> _Work request_
Transcribe word for word the lines below from the line with "apply elem_of_app in Hs as [Hi|Hi]." through the line with "destruct (listed_inside r A B j", ends included.
--- Dataset extract Enclosed Below ---
Lemma init_not_in_use buf size set0 i b : ~ in_use (rt_rbb_init buf size set0 (lenZ set0)) i b.
Proof.
  intros [Hb Hs]. unfold block in Hb. case_cmp; [done|]. simpl in Hb. unfold lenZ in Hb. rewrite Nat2Z.id in Hb.
  by apply Hs, (init_blocks_unused _ _ _ Hb).
Qed.

(** A listed block lies in one of the runs. *)
Lemma listed_inside r A B i b : rbb_ok r A B -> i ∈ blk_list r -> block r i = Some b ->
  rbuf r <= bbuf b /\ 0 < bsize b /\ bbuf b + bsize b <= rend r /\
  (i ∈ A /\ start r A (rend r) <= bbuf b \/ i ∈ B /\ bbuf b + bsize b <= start r A (rend r)).
Proof.
  intros Hr Hs Hb. rewrite (ro_list r A B Hr) in Hs. destruct Hr as [_ _ _ _ _ HA HB].
  apply elem_of_app in Hs as [Hi|Hi].
  - destruct (ascending_inside _ _ _ _ _ _ HA Hi Hb) as (H1 & H2 & H3). split_and!; try done. left. split; [done|].
    apply ascending_start in HA as [HA _]. by destruct (ascending_inside _ _ _ _ _ _ HA Hi Hb).
  - destruct (ascending_inside _ _ _ _ _ _ HB Hi Hb) as (H1 & H2 & H3). split_and!; try done; [|by right].
    assert (start r A (rend r) <= rend r); [|lia]. apply ascending_start in HA as [HA _]. by apply ascending_le in HA.
Qed.

Lemma listed_disjoint r A B i j b c : rbb_ok r A B -> i ∈ blk_list r -> j ∈ blk_list r -> i <> j ->
  block r i = Some b -> block r j = Some c -> disjoint_blocks b c.
Proof.
  intros Hok Hi Hj Hne Hb Hc. destruct (listed_inside r A B i b Hok Hi Hb) as (_ & _ & _ & Gi).
  destruct (listed_inside r A B j c Hok Hj Hc) as (_ & _ & _ & Gj).
  destruct Gi as [[Gi Li]|[Gi Li]], Gj as [[Gj Lj]|[Gj Lj]]; [|right; lia|left; lia|];
    (eapply (ascending_disjoint r); [..|exact Gi|exact Gj|exact Hne|exact Hb|exact Hc]); apply Hok.
Qed.

(** C20: blocks of a ring block buffer never overlap, as long as they are in its list.
    After any sequence of allocations, puts, gets and frees of blocks and of queues, in any
    order, from a new buffer on: a block of the list is in use and inside of the buffer, and
    no two of them share a byte; and a block in use is in the list, unless
    rt_rbb_blk_queue_get has taken it.  So without queues neither the writer of one block nor
    the reader of another can touch the data of a third.  For blocks that a queue has taken
    nothing is said, and nothing holds: their memory is handed out again while they are read
    ([queue_get_reused]).  The allocations have to ask for at least one byte and at most the
    whole buffer, which the code does not test when no block is listed
    ([alloc_larger_than_buffer]). *)
Theorem rbb_blocks_disjoint buf size set0 ops r taken : 0 <= buf -> 0 <= size -> buf + size < 2 ^ 32 ->
  Forall (asks_within size) ops ->
  rbb_run ops (rt_rbb_init buf size set0 (lenZ set0)) = Some (r, taken) ->
  (forall i, i ∈ blk_list r -> exists b, in_use r i b /\ buf <= bbuf b /\ 0 < bsize b /\ bbuf b + bsize b <= buf + size) /\
  (forall i j b c, i ∈ blk_list r -> j ∈ blk_list r -> i <> j -> block r i = Some b -> block r j = Some c ->
     disjoint_blocks b c) /\
  (forall i b, in_use r i b -> i ∈ blk_list r \/ i ∈ taken).
Proof.
  intros H1 H2 H3 Ha E. pose proof (init_ok buf size set0 H1 H2 H3) as H0.
  destruct (rbb_run_kept _ _ _ _ _ _ H0 Ha E) as [(A & B & Hok) [E1 E2] Hl]. simpl in E1, E2. split_and!.
  - intros i Hi. pose proof Hi as Hi'. rewrite (ro_list r A B Hok) in Hi'.
    assert (is_Some (block r i)) as [b Hb].
    { apply elem_of_app in Hi' as [Hi'|Hi']; (eapply ascending_exists; [|exact Hi']); apply Hok. }
    exists b. destruct (listed_inside r A B i b Hok Hi Hb) as (G1 & G2 & G3 & _). unfold rend in G3.
    split; [split; [done|by apply (ro_live r A B Hok i)]|]. lia.
  - intros i j b c. by apply listed_disjoint with (A := A) (B := B).
  - intros i b Hi. destruct (decide (i ∈ blk_list r)) as [|Hn]; [by left|]. right.
    destruct (Hl i b Hi Hn) as [|(c & Hc & _)]; [done|]. by apply init_not_in_use in Hc.
Qed.

(** Which block a get returns. *)
Lemma rt_rbb_blk_get_oldest r i r' : rt_rbb_blk_get r = Some (Some i, r') ->
  exists l1 l2 b, blk_list r = l1 ++ i :: l2 /\ in_use r i b /\ status b = RT_RBB_BLK_PUT /\
    forall j c, j ∈ l1 -> block r j = Some c -> status c <> RT_RBB_BLK_PUT.
Proof.
  intros E. apply get_loop_spec in E as (l1 & l2 & b & Hl & Hb & Hst & Hl1 & _). exists l1, l2, b. split; [done|].
  split; [split; [done|by rewrite Hst]|]. by split.
Qed.

(** ** Witness and where the code goes wrong: a buffer of 100 bytes at 1000 with a set of three blocks. *)
Definition demo_set : list rt_rbb_blk := replicate 3 {| status := RT_RBB_BLK_GET; bsize := 0; bbuf := 0 |}.
Definition demo_rbb : rt_rbb := rt_rbb_init 1000 100 demo_set (lenZ demo_set).

Definition alloc_put (size : Z) (r : rt_rbb) : option rt_rbb :=
  '(x, r) ← rt_rbb_blk_alloc size r; i ← x; rt_rbb_blk_put i r.

Lemma rbb_blocks_disjoint_witness : exists r b c,
  rbb_run [BlkAlloc 60; BlkPut 0; BlkGet; BlkAlloc 30; BlkFree 0; BlkAlloc 50] demo_rbb = Some (r, []) /\
  in_use r 0 b /\ in_use r 1 c /\ disjoint_blocks b c.
Proof.
  assert (exists r, rbb_run [BlkAlloc 60; BlkPut 0; BlkGet; BlkAlloc 30; BlkFree 0; BlkAlloc 50] demo_rbb = Some (r, []))
    as [r E] by (eexists; vm_compute; reflexivity).
  exists r. destruct (rbb_blocks_disjoint 1000 100 demo_set [BlkAlloc 60; BlkPut 0; BlkGet; BlkAlloc 30; BlkFree 0; BlkAlloc 50] r [] ltac:(lia) ltac:(lia) ltac:(lia)
    ltac:(repeat constructor; simpl; lia) E) as (H1 & H2 & _).
  assert (blk_list r = [1; 0]) as Hl by (vm_compute in E; injection E as <-; reflexivity).
  destruct (H1 0 ltac:(rewrite Hl; set_solver)) as (b & Hb & _). destruct (H1 1 ltac:(rewrite Hl; set_solver)) as (c & Hc & _).
  exists b, c. split; [exact E|]. split; [exact Hb|]. split; [exact Hc|].
  exact (H2 0 1 b c ltac:(rewrite Hl; set_solver) ltac:(rewrite Hl; set_solver) ltac:(lia) (proj1 Hb) (proj1 Hc)).
Defined.

(** When no block is in use, a block larger than the buffer is handed out. *)
Lemma alloc_larger_than_buffer : exists r b, rt_rbb_blk_alloc 200 demo_rbb = Some (Some 0, r) /\
  in_use r 0 b /\ rend r < bbuf b + bsize b.
Proof. eexists _, _. split; [vm_compute; reflexivity|]. split; [split; [reflexivity|discriminate]|reflexivity]. Qed.

(** rt_rbb_blk_queue_get takes the blocks out of the list while they are in use: their
    memory is handed out again before they are freed. *)
Lemma queue_get_reused : exists q r1 r2 b c,
  (r ← alloc_put 60 demo_rbb; rt_rbb_blk_queue_get 100 {| blocks := 0; blk_num := 0 |} r) = Some (60, q, r1) /\
  rt_rbb_blk_alloc 60 r1 = Some (Some 1, r2) /\ in_use r2 0 b /\ in_use r2 1 c /\ ~ disjoint_blocks b c.
Proof.
  eexists _, _, _, _, _. split; [vm_compute; reflexivity|]. split; [vm_compute; reflexivity|].
  split; [split; [reflexivity|discriminate]|]. split; [split; [reflexivity|discriminate]|]. intros [H|H]; vm_compute in H; by apply H.
Qed.

(** A queue is the first block and a number, as if the blocks were next to each other in the set: when the
    oldest block is not the first of the set, its length reads behind the set. *)
Lemma queue_not_consecutive : exists q r,
  (r ← alloc_put 10 demo_rbb; r ← alloc_put 10 r; r ← alloc_put 10 r; '(_, r) ← rt_rbb_blk_get r; r ← rt_rbb_blk_free 0 r;
   r ← alloc_put 10 r; rt_rbb_blk_queue_get 100 {| blocks := 0; blk_num := 0 |} r) = Some (30, q, r) /\
  blocks q = 1 /\ blk_num q = 3 /\ rt_rbb_blk_queue_len q r = None.
Proof. eexists _, _. split; [vm_compute; reflexivity|]. repeat split. Qed.

(** The first block of a queue may be larger than the length asked for. *)
Lemma queue_longer_than_asked : exists q r,
  (r ← alloc_put 10 demo_rbb; rt_rbb_blk_queue_get 5 {| blocks := 0; blk_num := 0 |} r) = Some (10, q, r).
Proof. eexists _, _. vm_compute. reflexivity. Qed.

(** Blocks with a hole between them are taken for one continuous queue. *)
Lemma queue_with_hole : exists q r b c,
  (r ← alloc_put 10 demo_rbb; r ← alloc_put 10 r; r ← alloc_put 10 r; r ← rt_rbb_blk_free 1 r;
   rt_rbb_blk_queue_get 100 {| blocks := 0; blk_num := 0 |} r) = Some (20, q, r) /\
  in_use r 0 b /\ in_use r 2 c /\ bbuf b + bsize b < bbuf c.
Proof.
  eexists _, _, _, _. split; [vm_compute; reflexivity|]. split; [split; [reflexivity|discriminate]|].
  split; [split; [reflexivity|discriminate]|]. reflexivity.
Qed.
--- End of Enclosed Dataset extract ---
> _Expected answer_
  apply elem_of_app in Hs as [Hi|Hi].
  - destruct (ascending_inside _ _ _ _ _ _ HA Hi Hb) as (H1 & H2 & H3). split_and!; try done. left. split; [done|].
    apply ascending_start in HA as [HA _]. by destruct (ascending_inside _ _ _ _ _ _ HA Hi Hb).
  - destruct (ascending_inside _ _ _ _ _ _ HB Hi Hb) as (H1 & H2 & H3). split_and!; try done; [|by right].
    assert (start r A (rend r) <= rend r); [|lia]. apply ascending_start in HA as [HA _]. by apply ascending_le in HA.
Qed.

Lemma listed_disjoint r A B i j b c : rbb_ok r A B -> i ∈ blk_list r -> j ∈ blk_list r -> i <> j ->
  block r i = Some b -> block r j = Some c -> disjoint_blocks b c.
Proof.
  intros Hok Hi Hj Hne Hb Hc. destruct (listed_inside r A B i b Hok Hi Hb) as (_ & _ & _ & Gi).
  destruct (listed_inside r A B j c Hok Hj Hc) as (_ & _ & _ & Gj).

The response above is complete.